Mo Abudu attempted to crack Hollywood for years, but her steely belief that the world needed to hear African stories was met with resounding silence. Emails went unanswered, leads from a trip to Los Angeles quickly went cold. Abudu, a megastar in Nigeria with her own chat show and TV network, grew frustrated.
Then, one day, her Lagos office got a call from a Sony Pictures Television sales executive wanting to sell Abudu’s network, EbonyLife TV, an international television format. It proved to be her Sidney Lumet moment. “I said to my head of programming, ‘Tell him we’re not effing interested in any bloody format! I’m sick and tired of someone trying to ram all these stories down our throats. You tell him, we’ve got stories we want to sell to the world.’ I was really upset,” she recalls.
Her anger proved to be a turning point. That Sony executive listened, put EbonyLife in touch with colleagues in LA, and eventually, the two companies forged a co-development and production alliance. At the tip of the spear of this agreement was a commitment to develop a major series about the Dahomey Warriors, an all-female military regiment from the Kingdom of Dahomey in Western Africa.
Although born in London, Abudu’s roots are in Ondo Town, Nigeria. Her childhood was split between the U.K. and Nigeria (even now, she is back-and-forth between the two countries, which share a time zone), but her career took off in the latter and she rose to become the head of HR at oil company ExxonMobil. Abudu grew tired of corporate life and cut her teeth as an entrepreneur by launching an HR consultancy service before making her move into entertainment.
The dramatic career switch was no small matter in a country where work in the energy industry is considered a job for life. But then Abudu considers herself a disruptor by nature. “One thing that disruptors have going for them is that they’re very passionate about the things that they do,” she says during a Zoom call from Nigeria. “And they have the ability to persuade, positively, and convince people around them that they’re making the right decision.”
Using her connections from her time in recruitment, she set out to become a talk show host, taking lessons in presenting in London and devouring tapes of Oprah Winfrey. By 2008, she had launched Moments with Mo, and 13 years on, she can count the likes of Hillary Clinton and Christine Lagarde among her guests. Syndicated across Africa, the show spawned EbonyLife Studios and Abudu’s mission to bring stories from the continent to the world.
That Sony deal has mushroomed into 20 projects being in active development with American studios.
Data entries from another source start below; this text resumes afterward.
Record invariant (s : state) (q : list nat) : Prop := {
  mi_nodup : NoDup q;
  mi_tail : tail s = last q;
  mi_mem t : t ∈ q <-> queued (pcs s t) = true;
  mi_behind i a b : q !! i = Some a -> q !! S i = Some b -> behind s a b;
  mi_last a : last q = Some a -> next s a = None;
  mi_head h : head q = Some h -> at_head s q h;
  mi_fresh t : pcs s t = Exchanging -> next s t = None;
}.

Lemma head_lookup {A} (q : list A) h : head q = Some h <-> q !! 0%nat = Some h.
Proof. by destruct q. Qed.

(** A step of a thread outside the queue. *)
Lemma frame s s' q t : invariant s q -> t ∉ q -> queued (pcs s' t) = false ->
  (forall u, u <> t -> pcs s' u = pcs s u /\ next s' u = next s u /\ locked s' u = locked s u) ->
  tail s' = tail s -> (pcs s' t = Exchanging -> next s' t = None) -> invariant s' q.
Proof.
  intros [H1 H2 H3 H4 H5 H6 H7] Ht Hq Hu Etail Hx.
  assert (Hin : forall u, u ∈ q -> pcs s' u = pcs s u /\ next s' u = next s u /\ locked s' u = locked s u).
  { intros u Hin. apply Hu. by intros ->. }
  split; try done.
  - congruence.
  - intros u. destruct (decide (u = t)) as [->|Hne]; [rewrite Hq; split; done|]. by rewrite H3, (proj1 (Hu u Hne)).
  - intros i a b Ha Hb. specialize (H4 i a b Ha Hb). apply list_elem_of_lookup_2 in Ha, Hb. unfold behind in *.
    destruct (Hin a Ha) as (_ & -> & _), (Hin b Hb) as (-> & _ & ->). done.
  - intros a Ha. destruct (Hin a) as (_ & -> & _); [|auto]. rewrite last_lookup in Ha. by eapply list_elem_of_lookup_2.
  - intros h Hh. specialize (H6 h Hh). rewrite head_lookup in Hh. apply list_elem_of_lookup_2 in Hh.
    unfold at_head in *. by destruct (Hin h Hh) as (-> & -> & ->).
  - intros u Eu. destruct (decide (u = t)) as [->|Hne]; [auto|]. destruct (Hu u Hne) as (E & -> & _). apply H7. congruence.
Qed.

(** Only the head of the queue can be in one of these places. *)
Lemma is_head s q t : invariant s q -> queued (pcs s t) = true ->
  (pcs s t = Spinning -> locked s t = false) -> (forall p, pcs s t <> Flagging p /\ pcs s t <> Linking p) -> head q = Some t.
Proof.
  intros H Hq Hl Hp. apply (mi_mem _ _ H) in Hq. apply list_elem_of_lookup in Hq as [[|i] Hi]; [by rewrite head_lookup|].
  destruct (lookup_lt_is_Some_2 q i) as [a Ha]; [apply lookup_lt_Some in Hi; lia|].
  pose proof (mi_behind _ _ H i a t Ha Hi) as Hb. unfold behind in Hb. destruct (Hp a) as [Hp1 Hp2].
  destruct (pcs s t) eqn:E; try done; [by destruct Hb as [-> _]|by destruct Hb as [-> _]|].
  destruct Hb as [_ Hb]. by rewrite Hl in Hb.
Qed.

(** A step of the head that changes nothing but its place. *)
Lemma head_step s q t p : invariant s q -> head q = Some t -> queued p = true -> p <> Exchanging ->
  at_head (set_pc s t p) q t -> invariant (set_pc s t p) q.
Proof.
  intros [H1 H2 H3 H4 H5 H6 H7] Hh Hq Hx Ha. rewrite head_lookup in Hh.
  split; try done.
  - intros u. simpl. rewrite fn_insert_eq. case_decide; [|done]. subst. rewrite Hq. split; [done|].
    intros _. by eapply list_elem_of_lookup_2.
  - intros i a b Ha' Hb. specialize (H4 i a b Ha' Hb). unfold behind in *. simpl. rewrite fn_insert_eq.
    case_decide; [|done]. subst. by pose proof (NoDup_lookup q _ _ b H1 Hb Hh).
  - intros h Hh'. rewrite head_lookup, Hh in Hh'. by injection Hh' as <-.
  - intros u. simpl. rewrite fn_insert_eq. case_decide; [by subst|auto].
Qed.

(** Exchanging the tail enqueues the thread. *)
Lemma exchange_step s q t : invariant s q -> pcs s t = Exchanging -> invariant (lock_exchange s t) (q ++ [t]).
Proof.
  intros [H1 H2 H3 H4 H5 H6 H7] Ht. assert (Hnin : t ∉ q) by (rewrite H3, Ht; done).
  assert (Hp : exists p, queued p = true /\ p <> Exchanging /\ lock_exchange s t = set_pc (set_tail s (Some t)) t p /\
    match last q with Some a => p = Flagging a | None => p = Inside end).
  { unfold lock_exchange. rewrite H2. destruct (last q) as [a|]; [exists (Flagging a)|exists Inside]; done. }
  destruct Hp as (p & Hq & Hx & -> & Hlast). split; simpl.
  - apply NoDup_app. split_and!; [done| |apply NoDup_singleton]. intros u Hu ->%list_elem_of_singleton. done.
  - by rewrite last_snoc.
  - intros u. rewrite elem_of_app, list_elem_of_singleton, fn_insert_eq. case_decide; [subst; naive_solver|].
    rewrite <- H3. naive_solver.
  - intros i a b Ha Hb. unfold behind. simpl. rewrite fn_insert_eq. case_decide as E.
    + subst b. apply lookup_app_Some in Hb as [Hb|[Hlen Hb]]; [exfalso; apply Hnin; by eapply list_elem_of_lookup_2|].
      apply list_lookup_singleton_Some in Hb as [Hi _].
      assert (Hl : last q = Some a).
      { rewrite last_lookup. rewrite lookup_app_l in Ha by lia. by replace (pred (length q)) with i by lia. }
      rewrite Hl in Hlast. subst p. auto.
    + apply lookup_app_Some in Hb as [Hb|[_ Hb]]; [|apply list_lookup_singleton_Some in Hb as [_ ->]; done].
      rewrite lookup_app_l in Ha by (apply lookup_lt_Some in Hb; lia). by apply (H4 i).
  - intros a. rewrite last_snoc. intros [= <-]. auto.
  - intros h. destruct q as [|h' q]; simpl.
    + intros [= <-]. unfold at_head. simpl. rewrite fn_insert_eq, decide_True by done. simpl in Hlast. by subst p.
    + intros [= <-]. specialize (H6 h' eq_refl). unfold at_head in *. simpl. rewrite fn_insert_eq.
      rewrite decide_False by (intros ->; apply Hnin; left). destruct (pcs s h'); try done. rewrite length_app. simpl in *. lia.
  - intros u. rewrite fn_insert_eq. case_decide; [by subst|auto].
Qed.

(** The place of a thread that is not the head. *)
Lemma behind_someone s q t p : invariant s q -> pcs s t = Flagging p \/ pcs s t = Linking p ->
  exists i, q !! i = Some p /\ q !! S i = Some t.
Proof.
  intros H Ht. assert (Hq : queued (pcs s t) = true) by (destruct Ht as [-> | ->]; done).
  apply (mi_mem _ _ H) in Hq. apply list_elem_of_lookup in Hq as [[|i] Hi].
  - pose proof (mi_head _ _ H t ltac:(by rewrite head_lookup)) as Hh. unfold at_head in Hh. by destruct Ht as [E|E]; rewrite E in Hh.
  - destruct (lookup_lt_is_Some_2 q i) as [a Ha]; [apply lookup_lt_Some in Hi; lia|].
    pose proof (mi_behind _ _ H i a t Ha Hi) as Hb. unfold behind in Hb. exists i.
    by destruct Ht as [E|E]; rewrite E in Hb; destruct Hb as [-> _].
Qed.

Lemma flag_step s q t p : invariant s q -> pcs s t = Flagging p -> invariant (lock_flag s t p) q.
Proof.
  intros H Ht. destruct (behind_someone s q t p H (or_introl Ht)) as (i & Hp & Hi).
  destruct H as [H1 H2 H3 H4 H5 H6 H7]. split; try done; simpl.
  - intros u. rewrite fn_insert_eq. case_decide; [subst; rewrite H3, Ht; done|done].
  - intros j a b Ha Hb. specialize (H4 j a b Ha Hb). unfold behind in *. simpl. rewrite !fn_insert_eq.
    case_decide; [|done]. subst. rewrite Ht in H4. naive_solver.
  - intros h Hh. specialize (H6 h Hh). unfold at_head in *. simpl. rewrite !fn_insert_eq. case_decide; [|done].
    subst. rewrite head_lookup in Hh. by pose proof (NoDup_lookup q _ _ h H1 Hi Hh).
  - intros u. rewrite fn_insert_eq. case_decide; [done|auto].
Qed.

Lemma link_step s q t p : invariant s q -> pcs s t = Linking p -> invariant (lock_link s t p) q.
Proof.
  intros H Ht. destruct (behind_someone s q t p H (or_intror Ht)) as (i & Hp & Hi).
  destruct H as [H1 H2 H3 H4 H5 H6 H7].
  pose proof (H4 i p t Hp Hi) as Hpt. unfold behind in Hpt. rewrite Ht in Hpt. destruct Hpt as (_ & Hnone & Hlk).
  assert (Hne : t ≠ p) by (intros ->; pose proof (NoDup_lookup q _ _ p H1 Hp Hi); lia).
  split; try done; simpl.
  - intros u. rewrite fn_insert_eq. case_decide; [subst; rewrite H3, Ht; done|done].
  - intros j a b Ha Hb. specialize (H4 j a b Ha Hb). unfold behind in *. simpl. rewrite !fn_insert_eq.
    destruct (decide (t = b)) as [<-|Hb'].
    + rewrite Ht in H4. destruct H4 as (-> & _ & _). by rewrite decide_True.
    + rewrite decide_False; [done|]. intros ->. apply Hb'.
      rewrite (NoDup_lookup q _ _ a H1 Hp Ha) in Hi. congruence.
  - intros a Ha. rewrite fn_insert_eq. case_decide; [|auto]. subst. rewrite last_lookup in Ha.
    pose proof (NoDup_lookup q _ _ a H1 Hp Ha). apply lookup_lt_Some in Hi. lia.
  - intros h Hh. specialize (H6 h Hh). unfold at_head in *. simpl. rewrite !fn_insert_eq.
    rewrite (decide_False (P := t = h)) by (intros ->; rewrite head_lookup in Hh; by pose proof (NoDup_lookup q _ _ h H1 Hi Hh)).
    destruct (decide (p = h)) as [<-|]; [|done]. destruct (pcs s p); try done. congruence.
  - intros u. rewrite !fn_insert_eq. case_decide; [done|]. intros Eu. case_decide; [|auto]. subst.
    assert (Hin : u ∈ q) by (by eapply list_elem_of_lookup_2). rewrite H3, Eu in Hin. done.
Qed.

(** The head leaves, alone or waking the next one. *)
Lemma swing_alone s q t : invariant s q -> pcs s t = Swinging -> tail s = Some t -> invariant (set_pc (set_tail s None) t Outside) [].
Proof.
  intros H Ht Etail. assert (Hh : head q = Some t) by (apply (is_head s q t H); rewrite Ht; done).
  destruct H as [H1 H2 H3 H4 H5 H6 H7].
  assert (q = [t]) as ->.
  { destruct q as [|h [|b q]]; simpl in *; [done|congruence|]. injection Hh as ->. rewrite H2 in Etail.
    change (last (t :: b :: q)) with (last (b :: q)) in Etail. apply NoDup_cons in H1 as [Hn _]. exfalso. apply Hn.
    rewrite last_lookup in Etail. by eapply list_elem_of_lookup_2. }
  split; simpl; try done; [constructor| |].
  - intros u. rewrite fn_insert_eq. case_decide as E; [rewrite elem_of_nil; done|]. rewrite <- H3, list_elem_of_singleton, elem_of_nil. naive_solver.
  - intros u. rewrite fn_insert_eq. case_decide; [done|auto].
Qed.

Lemma wake_step s q t n : invariant s q -> pcs s t = Waking n ->
  exists q', q = t :: n :: q' /\ invariant (unlock_wake s t n) (n :: q').
Proof.
  intros H Ht. assert (Hh : head q = Some t) by (apply (is_head s q t H); rewrite Ht; done).
  destruct H as [H1 H2 H3 H4 H5 H6 H7]. pose proof (H6 t Hh) as Hn. unfold at_head in Hn. rewrite Ht in Hn.
  destruct q as [|h [|b q]]; simpl in Hh; [done| |]; injection Hh as ->; [by rewrite (H5 t eq_refl) in Hn|].
  pose proof (H4 0%nat t b eq_refl eq_refl) as Hb. unfold behind in Hb.
  assert (Eb : pcs s b = Spinning /\ b = n) by (destruct (pcs s b); try done; destruct_and?; split; congruence).
  destruct Eb as [Eb <-].
  rewrite Eb in Hb. exists q. split; [done|]. apply NoDup_cons in H1 as [Hnt H1].
  assert (Htb : t ≠ b) by (intros ->; apply Hnt; left).
  split; try done; simpl.
  - intros u. rewrite fn_insert_eq. case_decide as E; [subst; split; [by intros ?|done]|].
    rewrite <- H3, (elem_of_cons (b :: q)). naive_solver.
  - intros i a c Ha Hc. specialize (H4 (S i) a c Ha Hc). unfold behind in *. simpl. rewrite !fn_insert_eq.
    rewrite decide_False by (intros ->; apply Hnt; by eapply (list_elem_of_lookup_2 (b :: q) (S i))).
    rewrite (decide_False (P := b = c)); [done|]. intros ->.
    by pose proof (NoDup_lookup (c :: q) (S i) 0 c H1 Hc eq_refl).
  - intros h [= <-]. unfold at_head. simpl. rewrite !fn_insert_eq, decide_False by done. by rewrite Eb, decide_True.
  - intros u. rewrite fn_insert_eq. case_decide; [done|auto].
Qed.

(** ** Refinement of a queue: a step enqueues a thread, removes the first, or neither *)
Definition queue_step (q q' : list nat) : Prop :=
  q' = q \/ (exists t, (t ∉ q) /\ q' = q ++ [t]) \/ exists t, q = t :: q'.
EbonyLife has expanded its partnership with Sony, inking a two-year first-look deal to develop scripted TV series. It has a slate of film and series projects in with Netflix. The first of these, human trafficking feature Òlòturé, premiered last October, while the slate also includes an adaptation of Death and the King’s Horseman from Nobel Prize-winning playwright Wole Soyinka, who just so happened to be Abudu’s very first guest on Moments with Mo.
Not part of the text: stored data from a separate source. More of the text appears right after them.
(* ===== verification/NodeBarrier.v ===== *)
(** * The barrier of the single-node backend

    [barrier] of [src/src/backend/singlenode/singlenode.cpp]: the threads of the
    node meet under a mutex and a condition variable.  What a thread does between
    two waits is one step, since it holds the mutex; a thread whose condition does
    not hold falls asleep and moves again only after a [notify_all] or a spurious
    wake-up. *)

From stdpp Require Import functions relations.
From S2P Require Import Prelude Locks.

(** Outside, or in the first, second or third [wait] of the function. *)
Inductive pc := Out | Wait1 | Wait2 | Wait3.
#[export] Instance pc_eq_dec : EqDecision pc.
Proof. solve_decision. Defined.

(** [entered] and [left] count the thread's calls and returns. *)
Record thread := Thread { at_pc : pc; awake : bool; entered : nat; left : nat }.

Record state := State {
  barrier_counter : Z;
  barrier_flag : bool;
  threads : nat -> thread;
}.

Definition set_thread (s : state) (t : nat) (x : thread) : state :=
  {| barrier_counter := barrier_counter s; barrier_flag := barrier_flag s; threads := <[t := x]> (threads s) |}.
Definition set_counter (s : state) (k : Z) : state :=
  {| barrier_counter := k; barrier_flag := barrier_flag s; threads := threads s |}.
(** An assignment of the flag and [notify_all]. *)
Definition set_flag_notify (s : state) (b : bool) : state :=
  {| barrier_counter := barrier_counter s; barrier_flag := b;
     threads := fun t => let x := threads s t in {| at_pc := at_pc x; awake := true; entered := entered x; left := left x |} |}.

Definition sleep (s : state) (t : nat) (p : pc) : state :=
  let x := threads s t in set_thread s t {| at_pc := p; awake := false; entered := entered x; left := left x |}.

(** ** The code, from each wait to the next *)
Definition wait3 (s : state) (t : nat) : state :=
  if barrier_flag s then sleep s t Wait3
  else let x := threads s t in set_thread s t {| at_pc := Out; awake := true; entered := entered x; left := S (left x) |}.

Definition wait2 (s : state) (t : nat) : state :=
  if barrier_flag s then
    let s := set_counter s (sub64 (barrier_counter s) 1) in
    let s := if barrier_counter s =? 0 then set_flag_notify s false else s in
    wait3 s t
  else sleep s t Wait2.

Definition wait1 (s : state) (t : nat) : state :=
  if barrier_flag s then sleep s t Wait1 else wait2 (set_flag_notify s true) t.

Definition barrier (threadcount : Z) (s : state) (t : nat) : state :=
  let x := threads s t in
  let s := set_thread s t {| at_pc := at_pc x; awake := awake x; entered := S (entered x); left := left x |} in
  let s := set_counter s (add64 (barrier_counter s) 1) in
  if barrier_counter s =? threadcount then wait1 s t else wait2 s t.

(** A thread that woke up checks its condition. *)
Definition wake (s : state) (t : nat) : state :=
  match at_pc (threads s t) with
  | Out => s
  | Wait1 => wait1 s t
  | Wait2 => wait2 s t
  | Wait3 => wait3 s t
  end.

Definition initial : state :=
  {| barrier_counter := 0; barrier_flag := false;
     threads := fun _ => {| at_pc := Out; awake := true; entered := 0; left := 0 |} |}.

Section Barrier.

(** The same [n] threads call [barrier(n)] again and again. *)
Context (n : nat) (Hn : 0 < Z.of_nat n < 2 ^ 64).

Inductive step : state -> state -> Prop :=
  | step_enter s t : (t < n)%nat -> at_pc (threads s t) = Out -> step s (barrier (Z.of_nat n) s t)
  | step_wake s t : (t < n)%nat -> at_pc (threads s t) <> Out -> awake (threads s t) = true -> step s (wake s t)
  | step_spurious s t : (t < n)%nat -> at_pc (threads s t) <> Out -> awake (threads s t) = false ->
      step s (let x := threads s t in set_thread s t {| at_pc := at_pc x; awake := true; entered := entered x; left := left x |}).

Definition reachable (s : state) : Prop := rtc step initial s.

(** ** The invariant *)

(** How many threads are at [p]. *)
Definition at_count (p : pc) (f : nat -> thread) : nat := count_upto (fun t => bool_decide (at_pc (f t) = p)) n.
EbonyLife is working with AMC Studios on Nigeria 2099, a futuristic story of a Lagos police officer who becomes embroiled in a global conspiracy after being assigned to protect a visiting American businessman. The company also boasts a co-production deal with Jada Pinkett Smith and Will Smith’s Westbrook Studios for at least two series and one film. On top of all this, EbonyLife is lighting up the Nigerian box office with the highest-grossing movies of all time locally, including The Wedding Party and its sequel—both of which are streaming on Netflix.
“Every single thing we’ve done, we’ve had to fight like hell to get them done,” Abudu says, reflecting on the “three levels of discrimination” she faces as a Black, African woman. She breaks down EbonyLife’s storytelling vision into four genres: Afro-history, which is where the Sony Dahomey Warriors series hails from; Afro-futurism, illustrated by Nigeria 2099; Afro impact, which involves telling contemporary African stories like Òlòturé; and, finally, Afro politan, which gives voice to the everyday lives of Africans and has delivered hits such as The Wedding Party.
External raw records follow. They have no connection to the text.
Lemma advance_invariant s who G t : invariant s who G -> exists G', invariant (advance s t) who G'.
Proof using Hnd.
  intros Hi. destruct (decide (cpcs s t = Idle)) as [E0|E0]; [exists G; unfold advance; by rewrite E0|].
  pose proof (proj1 (ci_pc _ _ _ Hi t) E0) as Hw. pose proof (ci_fits _ _ _ Hi (nd t)) as Hf. rewrite Hw in Hf. cbn [holder_pc] in Hf.
  pose proof (ci_word _ _ _ Hi) as Hword. set (x := nodes s (nd t)) in *.
  (* accesses that do not touch the global lock *)
  assert (Hkeep : forall p y, p <> Idle -> local_lock y = local_lock x -> fits p (bool_decide (G = Some (nd t))) y ->
            exists G', invariant (update s t y (lastuser s) p) who G').
  { intros p y Hp El Hy. exists G. by apply (holder_step s who G t y (lastuser s) p G). }
  destruct Hf as (F1 & F2 & F3 & Hf). unfold advance. fold x. destruct (cpcs s t) as [| | |k| | | | | | | | | | |] eqn:Ep; try done.
  - (* Got *) destruct Hf as [(A1 & A2 & A3 & A4 & A5)|(A1 & A2 & A3 & A4 & A5 & A6)]; rewrite A1; cbn [Z.eqb numa_node NO_OWNER].
    + apply Hkeep; [done|done|]. fields.
    + by apply Hkeep.
  - (* Taking *) destruct Hf as (A1 & A2 & A3 & A4 & A5 & A6). apply Hkeep; [done|done|]. fields.
  - (* Ticketed *) destruct Hf as (A1 & A2 & A3 & A4 & A5 & A6 & ->). rewrite Z.eqb_refl. by apply Hkeep.
  - (* Holding *) destruct Hf as (A1 & A2 & A3 & A4 & A5 & A6). by apply Hkeep.
  - (* Owner *) destruct Hf as (A1 & A2 & A3 & A4 & A5 & A6). rewrite A2. by apply Hkeep.
  - (* Global *) destruct Hf as (A1 & A2 & A3 & A4 & A5 & A6). destruct (Z.eqb_spec (lastuser s) Tas.locked) as [El|El].
    + rewrite <- El. by apply Hkeep.
    + assert (G = None) as -> by (destruct G; [exfalso; by apply El, Hword|done]). exists (Some (nd t)).
      apply (holder_step s who None t x Tas.locked GlobalGot (Some (nd t))); [done|done|done|done| | |done].
      * rewrite bool_decide_eq_true_2 by done. fields.
      * intros k Hk. split; [by intros [= <-]|done].
  - (* GlobalGot *) destruct Hf as (A1 & A2 & A3 & A4 & A5 & A6). apply Hkeep; [done|done|]. fields.
  - (* Critical *) destruct Hf as (A1 & A2 & A3 & A4 & A5). destruct (ll_contended _ _ && _) eqn:Ec; [|by apply Hkeep].
    apply andb_true_iff in Ec as [_ Ec%Z.ltb_lt]. by apply Hkeep.
  - (* HandLocal *) destruct Hf as (A1 & A2 & A3 & A4 & A5 & A6). apply Hkeep; [done|done|].
    split; [done|]. split; [done|]. split; [simpl; lia|]. left. fields.
  - (* Release *) destruct Hf as (A1 & A2 & A3 & A4 & A5). apply Hkeep; [done|done|]. fields.
  - (* CheckNode *) destruct Hf as (A1 & A2 & A3 & A4 & A5 & A6). rewrite held_not_contended by done. cbn [andb]. by apply Hkeep.
  - (* GlobalUnlock *) destruct Hf as (A1 & A2 & A3 & A4 & A5 & A6). apply bool_decide_eq_true in A3. subst G.
    exists None. apply (holder_step s who (Some (nd t)) t _ _ NodeUnlock None); [done|done|done|done| | |].
    + fields.
    + intros k Hk. split; [done|]. by intros [= <-].
    + split; [intros E; by apply node_word_free in E|done].
  - (* NodeUnlock *) destruct Hf as (A1 & A2 & A3 & A4 & A5 & A6). apply Hkeep; [done|done|].
    split; [done|]. split; [simpl; apply s32_range|]. split; [done|]. right. fields.
  - (* Unlocking *) by exists G.
Qed.

Lemma cohort_step_invariant s s' who G : invariant s who G -> step s s' -> exists who' G', invariant s' who' G'.
Proof using All.
  intros Hi Hs. destruct Hs as [s t m Ep Hm|s t m Ep Hm|s t|s t m Ep Hm].
  - (* another access to the local lock *)
    exists who, G. destruct Hi as [I1 I2 I3 I4 I5 I6]. destruct (lk_other t _ m (I1 (nd t)) Hm) as [Hok Hin]. split; simpl.
    + intros k. rewrite fn_insert_eq. by destruct (decide (nd t = k)).
    + intros k u. rewrite fn_insert_eq. destruct (decide (nd t = k)) as [<-|]; [|apply I2]. simpl. by rewrite Hin.
    + intros u. rewrite fn_insert_eq. destruct (decide (t = u)) as [<-|]; [by rewrite <- I3, Ep|apply I3].
    + done.
    + intros k. specialize (I5 k). rewrite fn_insert_eq.
      assert (E : holder_pc (update s t (set_local (nodes s (nd t)) m) (lastuser s) Idle) (who k) = holder_pc s (who k)).
      { destruct (who k) as [u|] eqn:Eu; [|done]. simpl. rewrite fn_insert_eq. destruct (decide (t = u)) as [<-|]; [by rewrite Ep|done]. }
      rewrite E. destruct (decide (nd t = k)) as [<-|]; done.
    + done.
  - (* the local lock is granted *)
    destruct Hi as [I1 I2 I3 I4 I5 I6]. destruct (lk_grant t _ m (I1 (nd t)) Hm) as (Hok & Hno & Hin).
    assert (Hnone : who (nd t) = None) by (destruct (who (nd t)) as [u|] eqn:E; [exfalso; apply (Hno u); by apply I2|done]).
    exists (<[nd t := Some t]> who), G. split; simpl.
    + intros k. rewrite fn_insert_eq. by destruct (decide (nd t = k)).
    + intros k u. rewrite !fn_insert_eq. destruct (decide (nd t = k)) as [<-|]; [|apply I2]. simpl. rewrite Hin. split; congruence.
    + intros u. rewrite !fn_insert_eq. destruct (decide (t = u)) as [<-|Hne]; [by rewrite decide_True|].
      destruct (decide (nd t = nd u)) as [E|E]; [|apply I3]. rewrite I3, <- E, Hnone. split; congruence.
    + intros k u. rewrite fn_insert_eq. destruct (decide (nd t = k)) as [<-|]; [by intros [= <-]|apply I4].
    + intros k. specialize (I5 k). rewrite !fn_insert_eq. destruct (decide (nd t = k)) as [<-|Hne].
      * rewrite Hnone in I5. cbn [holder_pc cpcs update]. by rewrite fn_insert_eq, decide_True.
      * destruct (who k) as [u|] eqn:Eu; [|done]. simpl in *. rewrite fn_insert_eq, decide_False; [done|].
        intros <-. by apply Hne, I4.
    + done.
  - destruct (advance_invariant s who G t Hi) as [G' Hi']. by exists who, G'.
  - (* the local lock is released *)
    destruct Hi as [I1 I2 I3 I4 I5 I6]. assert (Hw : who (nd t) = Some t) by (apply I3; by rewrite Ep).
    destruct (lk_unlock t _ m (I1 (nd t)) (proj2 (I2 _ _) Hw) Hm) as (Hok & Hno). exists (<[nd t := None]> who), G. split; simpl.
    + intros k. rewrite fn_insert_eq. by destruct (decide (nd t = k)).
    + intros k u. rewrite !fn_insert_eq. destruct (decide (nd t = k)) as [<-|]; [|apply I2]. simpl. split; [|done]. intros F. by apply Hno in F.
    + intros u. rewrite !fn_insert_eq. destruct (decide (t = u)) as [<-|Hne]; [by rewrite decide_True|].
      destruct (decide (nd t = nd u)) as [E|E]; [|apply I3]. rewrite I3, <- E, Hw. split; congruence.
    + intros k u. rewrite fn_insert_eq. destruct (decide (nd t = k)) as [<-|]; [done|apply I4].
    + intros k. specialize (I5 k). rewrite !fn_insert_eq. destruct (decide (nd t = k)) as [<-|Hne].
      * rewrite Hw in I5. simpl in *. by rewrite Ep in I5.
      * destruct (who k) as [u|] eqn:Eu; [|done]. simpl in *. rewrite fn_insert_eq, decide_False; [done|].
        intros <-. by apply Hne, I4.
    + done.
Qed.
Given the global explosion in streaming, and the hunger for authentic local stories, her hard work is paying off at exactly the right time. “If you want me to watch your stuff,” she reasons, “then why don’t you respect me a little bit more, and take the time to watch stories about me and about my continent? That’s why I’m grateful to platforms like Netflix because what they’ve done is diversify the viewing audience around the world. And people will tell you that some of the best stories now on Netflix are not even English-speaking.”
Abudu’s trajectory in television from latecomer to LA’s go-to woman for African stories has earned her the moniker ‘The African Oprah’. It’s not a comparison that she welcomes entirely. “Anything that comes out of Africa, there will always be a Western equivalent of it for people to understand,” she says. “I respect everything that Oprah has done, but her journey is not my journey.” As Abudu forges her path, Hollywood is finally listening.